(* ===== verification/PyStr.v ===== *)
(** * PyStr: the Python [str] operations the router relies on

    [video_generations] tests strings for truthiness, asks whether a reference starts with ["data:"] or
    ["http"], cuts a data URI with [split(",", 1)] and [split(";")[0]], and
    strips its scheme with [lstrip("data:")].  This file gives these
    operations as executable functions on [string] and proves what each one
    computes.  Separators are single characters, as in every call of the
    router. *)

From S2P Require Import Prelude.
From Stdlib Require Import Ascii.

(** ** Truthiness *)

(** [bool(s)] for a [str]: true unless the string is empty. *)
Definition str_truthy (s : string) : bool :=
  match s with
  | EmptyString => false
  | String _ _ => true
  end.

(** ** [str.startswith] *)

Fixpoint str_startswith (s prefix : string) {struct prefix} : bool :=
  match prefix, s with
  | EmptyString, _ => true
  | String _ _, EmptyString => false
  | String a p', String b s' => bool_decide (a = b) && str_startswith s' p'
  end.

(** ** [str.split] with a one-character separator *)

(** [maxsplit]: [None] is Python's default (-1, no limit), [Some n] allows at
    most [n] cuts. *)
Definition may_split (maxsplit : option nat) : bool :=
  match maxsplit with
  | Some O => false
  | _ => true
  end.

Definition after_split (maxsplit : option nat) : option nat :=
  match maxsplit with
  | Some n => Some (pred n)
  | None => None
  end.

(** [s.split(sep, maxsplit)].  The result is never empty: a string without
    the separator gives the one-element list [[s]]. *)
Fixpoint str_split (sep : ascii) (maxsplit : option nat) (s : string) : list string :=
  match s with
  | EmptyString => [EmptyString]
  | String a s' =>
      if bool_decide (a = sep) && may_split maxsplit
      then EmptyString :: str_split sep (after_split maxsplit) s'
      else match str_split sep maxsplit s' with
           | h :: t => String a h :: t
           | [] => [String a EmptyString]
           end
  end.

(** [sep.join(parts)]. *)
Fixpoint str_join (sep : ascii) (parts : list string) : string :=
  match parts with
  | [] => EmptyString
  | [p] => p
  | p :: rest => p +:+ String sep (str_join sep rest)
  end.

(** ** [str.lstrip(chars)] *)

(** Membership of a character in the set that [chars] spells. *)
Fixpoint char_in (a : ascii) (chars : string) : bool :=
  match chars with
  | EmptyString => false
  | String c cs => bool_decide (a = c) || char_in a cs
  end.

(** [s.lstrip(chars)]: drops leading characters for as long as they belong
    to the set [chars]; [chars] is a set of characters, not a prefix. *)
Fixpoint str_lstrip (s chars : string) : string :=
  match s with
  | EmptyString => EmptyString
  | String a s' => if char_in a chars then str_lstrip s' chars else s
  end.

(** [s.removeprefix(p)]: the operation that removes a literal prefix, for
    comparison with [str_lstrip]. *)
Fixpoint str_removeprefix_go (s prefix : string) {struct prefix} : option string :=
  match prefix, s with
  | EmptyString, _ => Some s
  | String _ _, EmptyString => None
  | String a p', String b s' =>
      if bool_decide (a = b) then str_removeprefix_go s' p' else None
  end.

Definition str_removeprefix (s prefix : string) : string :=
  default s (str_removeprefix_go s prefix).

(** Every character of [s] belongs to the set [chars]. *)
Fixpoint all_in (s chars : string) : bool :=
  match s with
  | EmptyString => true
  | String a s' => char_in a chars && all_in s' chars
  end.

(** [s] is empty or starts with a character outside [chars]. *)
Definition head_outside (s chars : string) : bool :=
  match s with
  | EmptyString => true
  | String a _ => negb (char_in a chars)
  end.

(** * Properties *)

Section Truthiness.
Implicit Types (s : string).

Lemma str_truthy_false s : str_truthy s = false <-> s = "".
Proof. destruct s; simpl; split; intros; done. Qed.

Lemma str_truthy_true s : str_truthy s = true <-> s <> "".
Proof. destruct s; simpl; split; intros; done. Qed.

End Truthiness.

Section Startswith.
Implicit Types (s p t : string).

Lemma str_startswith_app p t : str_startswith (p +:+ t) p = true.
Proof.
  induction p as [|a p IH]; simpl; [done|].
  rewrite bool_decide_eq_true_2 by done. exact IH.
Qed.

(** [s.startswith(p)] holds exactly when [s] is [p] followed by something. *)
Lemma str_startswith_spec s p :
  str_startswith s p = true <-> exists t, s = p +:+ t.
Proof.
  split.
  - revert s. induction p as [|a p IH]; intros s H; simpl in *.
    + by exists s.
    + destruct s as [|b s]; [done|].
      apply andb_true_iff in H as [Hab Hs].
      apply bool_decide_eq_true in Hab as ->.
      destruct (IH _ Hs) as [t ->]. by exists t.
  - intros [t ->]. apply str_startswith_app.
Qed.

Lemma str_startswith_empty s : str_startswith s "" = true.
Proof. by destruct s. Qed.

Lemma str_startswith_truthy s p :
  p <> "" -> str_startswith s p = true -> str_truthy s = true.
Proof. destruct p, s; simpl; intros; done. Qed.

End Startswith.

Section Split.
Context (sep : ascii).
Implicit Types (s h : string) (m : option nat) (l : list string).

(** The two equations of [str_split] on a non-empty string. *)
Lemma str_split_cut m s :
  may_split m = true ->
  str_split sep m (String sep s) = "" :: str_split sep (after_split m) s.
Proof. intros Hm. cbn [str_split]. by rewrite bool_decide_eq_true_2, Hm. Qed.

Lemma str_split_keep m a s :
  a <> sep \/ may_split m = false ->
  str_split sep m (String a s) =
  match str_split sep m s with
  | h :: t => String a h :: t
  | [] => [String a ""]
  end.
Proof.
  intros H. cbn [str_split].
  destruct H as [H | ->]; [by rewrite bool_decide_eq_false_2 | by rewrite andb_false_r].
Qed.

(** Case analysis on the first character. *)
Lemma str_split_cases m a s :
  (a = sep /\ may_split m = true) \/ (a <> sep \/ may_split m = false).
Proof. destruct (decide (a = sep)), (may_split m); auto. Qed.

Lemma str_split_nonempty m s : str_split sep m s <> [].
Proof.
  revert m. induction s as [|a s IH]; intros m; [done|].
  destruct (str_split_cases m a s) as [[-> Hm] | H].
  - by rewrite str_split_cut.
  - rewrite str_split_keep by done. specialize (IH m).
    by destruct (str_split sep m s).
Qed.

(** With [maxsplit = n] the result has at least one and at most [n + 1]
    elements. *)
Lemma str_split_length_le n s :
  (1 <= length (str_split sep (Some n) s) <= S n)%nat.
Proof.
  revert n. induction s as [|a s IH]; intros n; [simpl; lia|].
  destruct (str_split_cases (Some n) a s) as [[-> Hm] | H].
  - rewrite str_split_cut by done. destruct n as [|n]; [done|].
    specialize (IH n). simpl in *. lia.
  - rewrite str_split_keep by done. specialize (IH n).
    destruct (str_split sep (Some n) s); simpl in *; lia.
Qed.

(** C: [split] cuts nothing away: joining the parts of [s.split(sep)] or
    [s.split(sep, n)] with [sep] gives [s] back. *)
Lemma str_join_split m s : str_join sep (str_split sep m s) = s.
Proof.
  revert m. induction s as [|a s IH]; intros m; [done|].
  destruct (str_split_cases m a s) as [[-> Hm] | H].
  - rewrite str_split_cut by done.
    pose proof (str_split_nonempty (after_split m) s) as Hne.
    specialize (IH (after_split m)).
    destruct (str_split sep (after_split m) s) as [|h t]; [done|].
    cbn [str_join] in *. by rewrite IH.
  - rewrite str_split_keep by done.
    pose proof (str_split_nonempty m s) as Hne. specialize (IH m).
    destruct (str_split sep m s) as [|h [|h' t]]; [done| |]; cbn [str_join] in *;
      simpl; by rewrite IH.
Qed.

(** A string without the separator is returned whole. *)
Lemma str_split_absent m s :
  char_in sep s = false -> str_split sep m s = [s].
Proof.
  revert m. induction s as [|a s IH]; intros m H; simpl in H; [done|].
  apply orb_false_iff in H as [Hne%bool_decide_eq_false Hs].
  rewrite str_split_keep by (left; congruence). by rewrite IH.
Qed.

(** The first element holds no separator when a cut is allowed. *)
Lemma str_split_head_clean m s h l :
  may_split m = true -> str_split sep m s = h :: l -> char_in sep h = false.
Proof.
  revert h l. induction s as [|a s IH]; intros h l Hm H.
  - by inv H.
  - destruct (str_split_cases m a s) as [[-> _] | [Ha | Hm']]; [| |congruence].
    + rewrite str_split_cut in H by done. by inv H.
    + rewrite str_split_keep in H by auto.
      assert (char_in sep (String a "") = false) as Ha'.
      { simpl. by rewrite bool_decide_eq_false_2 by congruence. }
      destruct (str_split sep m s) as [|h' t] eqn:E; inv H; [done|].
      simpl. rewrite bool_decide_eq_false_2 by congruence. simpl. eauto.
Qed.

(** [s.split(sep, 1)] when the separator occurs: exactly two parts, the text
    before the first separator and everything after it. *)
Lemma str_split_once h s :
  char_in sep h = false ->
  str_split sep (Some 1%nat) (h +:+ String sep s) = [h; s].
Proof.
  intros Hh. induction h as [|a h IH]; simpl in Hh.
  - simpl String.append. rewrite str_split_cut by done. simpl after_split.
    f_equal. clear. induction s as [|b s IH]; [done|].
    rewrite str_split_keep by auto. by rewrite IH.
  - apply orb_false_iff in Hh as [Hne%bool_decide_eq_false Hh].
    simpl String.append. rewrite str_split_keep by (left; congruence).
    by rewrite IH.
Qed.

(** [s.split(sep)[0]] when the separator occurs: the text before it. *)
Lemma str_split_head h s :
  char_in sep h = false ->
  head (str_split sep None (h +:+ String sep s)) = Some h.
Proof.
  intros Hh. induction h as [|a h IH]; simpl in Hh.
  - simpl String.append. by rewrite str_split_cut.
  - apply orb_false_iff in Hh as [Hne%bool_decide_eq_false Hh].
    simpl String.append. rewrite str_split_keep by (left; congruence).
    specialize (IH Hh).
    destruct (str_split sep None (h +:+ String sep s)); simpl in *; by simplify_eq.
Qed.

End Split.

Section Lstrip.
Context (chars : string).
Implicit Types (s p m : string) (a : ascii).

Lemma char_in_app a s p : char_in a (s +:+ p) = char_in a s || char_in a p.
Proof.
  induction s as [|c s IH]; simpl; [done|]. by rewrite IH, orb_assoc.
Qed.

(** What is stripped is a run of characters of the set, and what is left
    does not start with one. *)
Lemma str_lstrip_spec s :
  exists p, s = p +:+ str_lstrip s chars
            /\ all_in p chars = true
            /\ head_outside (str_lstrip s chars) chars = true.
Proof.
  induction s as [|a s (p & Hs & Hp & Hh)]; simpl.
  - by exists "".
  - destruct (char_in a chars) eqn:E.
    + exists (String a p). simpl. rewrite E, Hp. by rewrite <- Hs.
    + exists "". simpl. by rewrite E.
Qed.

Lemma str_lstrip_fixed s : head_outside s chars = true -> str_lstrip s chars = s.
Proof. destruct s as [|a s]; simpl; [done|]. by intros ->%negb_true_iff. Qed.

Lemma str_lstrip_app p m :
  all_in p chars = true -> str_lstrip (p +:+ m) chars = str_lstrip m chars.
Proof.
  induction p as [|a p IH]; simpl; [done|].
  intros [-> Hp]%andb_true_iff. auto.
Qed.

(** Stripping a prefix made of set characters gives back the rest exactly
    when the rest does not itself start with a set character. *)
Lemma str_lstrip_prefix_exact p m :
  all_in p chars = true ->
  (str_lstrip (p +:+ m) chars = m <-> head_outside m chars = true).
Proof.
  intros Hp. rewrite str_lstrip_app by done. split.
  - intros H. destruct (str_lstrip_spec m) as (q & _ & _ & Hh). by rewrite H in Hh.
  - apply str_lstrip_fixed.
Qed.

Lemma str_lstrip_length s : (String.length (str_lstrip s chars) <= String.length s)%nat.
Proof. induction s as [|a s IH]; simpl; [done|]. split_branch; simpl; lia. Qed.

(** When the rest starts with a set character, [lstrip] eats into it. *)
Lemma str_lstrip_eats p a m :
  all_in p chars = true -> char_in a chars = true ->
  (String.length (str_lstrip (p +:+ String a m) chars) < String.length (String a m))%nat.
Proof.
  intros Hp Ha. rewrite str_lstrip_app by done. simpl. rewrite Ha.
  pose proof (str_lstrip_length m). lia.
Qed.

End Lstrip.

Section Removeprefix.
Implicit Types (s p m : string).

Lemma str_removeprefix_go_app p m : str_removeprefix_go (p +:+ m) p = Some m.
Proof.
  induction p as [|a p IH]; simpl; [by destruct m|].
  by rewrite bool_decide_eq_true_2.
Qed.

Lemma str_removeprefix_app p m : str_removeprefix (p +:+ m) p = m.
Proof. unfold str_removeprefix. by rewrite str_removeprefix_go_app. Qed.

Lemma all_in_weaken s c p : all_in s p = true -> all_in s (String c p) = true.
Proof.
  induction s as [|b s IH]; simpl; [done|].
  intros [-> Hs]%andb_true_iff. rewrite orb_true_r. simpl. auto.
Qed.

Lemma all_in_self p : all_in p p = true.
Proof.
  induction p as [|a p IH]; simpl; [done|].
  rewrite bool_decide_eq_true_2 by done. simpl. by apply all_in_weaken.
Qed.

(** C: [lstrip(p)] is not [removeprefix(p)]: on [p + m] the two agree
    exactly when [m] does not start with a character that occurs in [p]. *)
Lemma str_lstrip_removeprefix p m :
  str_lstrip (p +:+ m) p = str_removeprefix (p +:+ m) p
  <-> head_outside m p = true.
Proof.
  rewrite str_removeprefix_app. apply str_lstrip_prefix_exact, all_in_self.
Qed.

End Removeprefix.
━━━━
# TASK PROMPT
There is a line with "Section Startswith." and a line with "Proof. destruct (decide" above. Copy exactly those two lines and all lines between them, with nothing else.

# WORKED SOLUTION
Section Startswith.
Implicit Types (s p t : string).

Lemma str_startswith_app p t : str_startswith (p +:+ t) p = true.
Proof.
  induction p as [|a p IH]; simpl; [done|].
  rewrite bool_decide_eq_true_2 by done. exact IH.
Qed.

(** [s.startswith(p)] holds exactly when [s] is [p] followed by something. *)
Lemma str_startswith_spec s p :
  str_startswith s p = true <-> exists t, s = p +:+ t.
Proof.
  split.
  - revert s. induction p as [|a p IH]; intros s H; simpl in *.
    + by exists s.
    + destruct s as [|b s]; [done|].
      apply andb_true_iff in H as [Hab Hs].
      apply bool_decide_eq_true in Hab as ->.
      destruct (IH _ Hs) as [t ->]. by exists t.
  - intros [t ->]. apply str_startswith_app.
Qed.

Lemma str_startswith_empty s : str_startswith s "" = true.
Proof. by destruct s. Qed.

Lemma str_startswith_truthy s p :
  p <> "" -> str_startswith s p = true -> str_truthy s = true.
Proof. destruct p, s; simpl; intros; done. Qed.

End Startswith.

Section Split.
Context (sep : ascii).
Implicit Types (s h : string) (m : option nat) (l : list string).

(** The two equations of [str_split] on a non-empty string. *)
Lemma str_split_cut m s :
  may_split m = true ->
  str_split sep m (String sep s) = "" :: str_split sep (after_split m) s.
Proof. intros Hm. cbn [str_split]. by rewrite bool_decide_eq_true_2, Hm. Qed.

Lemma str_split_keep m a s :
  a <> sep \/ may_split m = false ->
  str_split sep m (String a s) =
  match str_split sep m s with
  | h :: t => String a h :: t
  | [] => [String a ""]
  end.
Proof.
  intros H. cbn [str_split].
  destruct H as [H | ->]; [by rewrite bool_decide_eq_false_2 | by rewrite andb_false_r].
Qed.

(** Case analysis on the first character. *)
Lemma str_split_cases m a s :
  (a = sep /\ may_split m = true) \/ (a <> sep \/ may_split m = false).
Proof. destruct (decide (a = sep)), (may_split m); auto. Qed.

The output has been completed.